- Chak Mander Location in Punjab, India Chak Mander Chak Mander (India)
- Coordinates: 31°12′27″N 75°51′09″E﻿ / ﻿31.2073692°N 75.852608°E
- Country: India
- State: Punjab
- District: Shaheed Bhagat Singh Nagar

Government
- • Type: Panchayat raj
- • Body: Gram panchayat
- Elevation: 251 m (823 ft)

Population (2011)
- • Total: 859
- Sex ratio 428/431 ♂/♀

Languages
- • Official: Punjabi
- Time zone: UTC+5:30 (IST)
- PIN: 144501
- Telephone code: 01884
- ISO 3166 code: IN-PB
- Post office: Kultham
- Website: nawanshahr.nic.in

= Chak Mander =

Chak Mander is a village in Shaheed Bhagat Singh Nagar district of Punjab State, India. It is located 1.9 km away from postal head office Kultham, 14 km from Banga, 28 km from the district headquarters Shaheed Bhagat Singh Nagar and 118 km from the state capital Chandigarh. The village is administrated by Sarpanch, an elected representative of the village.

== Demography ==
In 2011, Chak Mander has 176 houses and a population of 859 (428 include and 431 females) according to the report published by the 2011 Census of India. The literacy rate was 82.79%, higher than the state average of 75.84%. There were 86 children under the age of 6 years (10.01% of the population) and the child sex ratio was approximately 921, compared to the Punjab state average of 846.
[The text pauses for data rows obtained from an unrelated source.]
(* ===== verification/Services.v ===== *)
(** The two services of a cluster: pkg/controller/presto/services.go. *)

From S2P Require Import Prelude ApiTypes K8sTypes Names Effects.

Local Open Scope string_scope.

(** The headless service object. Its selector is the label map itself. *)
Definition headlessService (presto : Presto) (name : string) (lbls : gmap string string) : Service :=
  mkService
    (newObjectMeta name EmptyString (p_Namespace presto) lbls [getOwnerReference presto])
    (mkK8sServiceSpec lbls "None" EmptyString [] EmptyString EmptyString [] EmptyString
       EmptyString 0%Z false None None []).

(** Returns the error and whether the service was created. *)
Definition createHeadLessPodDiscoverySvc (presto : Presto) : M (option goerror * bool) :=
  let kv := getPodDiscoveryServiceLabel (p_Uuid presto) in
  lbls ← getLabels;
  let lbls := set_label kv lbls in
  _ ← putLabels lbls;
  name ← liftO (getPodDiscoveryServiceName (p_Uuid presto));
  let service := headlessService presto name lbls in
  r ← callM (ListServices (p_Namespace presto) (single_label kv));
  match r with
  | inl err => mret (Some err, false)
  | inr [] =>
    createErr ← callM (CreateService service);
    match createErr with
    | Some err => mret (Some err, false)
    | None => mret (None, true)
    end
  | inr (_ :: _) => mret (None, false)
  end.

(** The first service with the labels, nil when there is none. *)
Definition getService (presto : Presto) (lbls : gmap string string)
    : prog (goerror + option Service) :=
  r ← call (ListServices (p_Namespace presto) lbls);
  match r with
  | inl err => mret (inl err)
  | inr [] => mret (inr None)
  | inr (s :: _) => mret (inr (Some s))
  end.

Definition getServicePort (presto : Presto) : list ServicePort :=
  let s := Service_ (Spec presto) in
  let port := match ss_Port s with Some p => p | None => prestoPort end in
  match ss_NodePort s with
  | Some nodePort =>
    if negb (String.eqb (ss_Type s) "ClusterIP")
    then [mkServicePort "presto-coordinator-port" port nodePort port]
    else [mkServicePort "presto-coordinator-port" port 0%Z port]
  | None => [mkServicePort "presto-coordinator-port" port 0%Z port]
  end.

(** The external service object. *)
Definition externalService (presto : Presto) (name : string) (lbls : gmap string string) : Service :=
  let s := Service_ (Spec presto) in
  mkService
    (newObjectMeta name EmptyString (p_Namespace presto) lbls [getOwnerReference presto])
    (mkK8sServiceSpec
       (single_label (getCoordinatorPodLabel (p_Uuid presto)))
       (ss_ClusterIP s) (ss_Type s) (ss_ExternalIPs s) (ss_SessionAffinity s)
       (ss_LoadBalancerIP s) (ss_LoadBalancerSourceRanges s) (ss_ExternalName s)
       (ss_ExternalTrafficPolicy s) (ss_HealthCheckNodePort s)
       (ss_PublishNotReadyAddresses s) (ss_SessionAffinityConfig s) (ss_IPFamily s)
       (getServicePort presto)).

Definition externalName_error : goerror :=
  OperatorError ("Service of the following type not supported: " ⊕ ServiceTypeExternalName).

(** Returns the error, the service (nil when the cache does not list it yet)
    and whether it was created. *)
Definition createOrGetService (presto : Presto) : M (option goerror * option Service * bool) :=
  let kv := getExternalServiceLabel (p_Uuid presto) in
  lbls ← getLabels;
  let lbls := set_label kv lbls in
  _ ← putLabels lbls;
  if String.eqb (ss_Type (Service_ (Spec presto))) ServiceTypeExternalName then
    mret (Some externalName_error, None, false)
  else
    name ← liftO (getExternalServiceName (p_Uuid presto));
    let service := externalService presto name lbls in
    r ← liftP (getService presto (single_label kv));
    match r with
    | inl err => mret (Some err, None, false)
    | inr (Some retService) => mret (None, Some retService, false)
    | inr None =>
      createErr ← callM (CreateService service);
      match createErr with
      | Some err => mret (Some err, None, false)
      | None =>
        r ← liftP (getService presto lbls);
        match r with
        | inl err => mret (Some err, None, true)
        | inr retService => mret (None, retService, true)
        end
      end
    end.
Most of the people weare from schedule castes which constitute 68.80% of the population. The village did not have any schedule tribe population.

According to Census India in 2011, 265 people were engaged in work activities (239 males and 26 females). 95.85% of workers described their work as main work and 4.15% workers were involved in marginal activity providing livelihood for less than six months.

== Education ==
The village has a Punjabi medium, co-educational primary school. It provides mid day meals under the Indian Midday Meal Scheme and the meal is prepared in school premises. In accordance with the Right of Children to Free and Compulsory Education Act, the school provides free education to children between the ages of 6 and 14.

Amardeep Singh Shergill Memorial college Mukandpur and Sikh National College Banga are the nearest colleges. Lovely Professional University is 18 km from the village.

== Transport ==
The nearest train station is Banga railway station. Phagwara Junction railway station is 10 km from the village. The nearest domestic airport is Sahnewal Airport, located 59 km away in Ludhiana. The nearest international airport is in Chandigarh, and Sri Guru Ram Dass Jee International Airport is the second nearest airport which is 126 km away in Amritsar.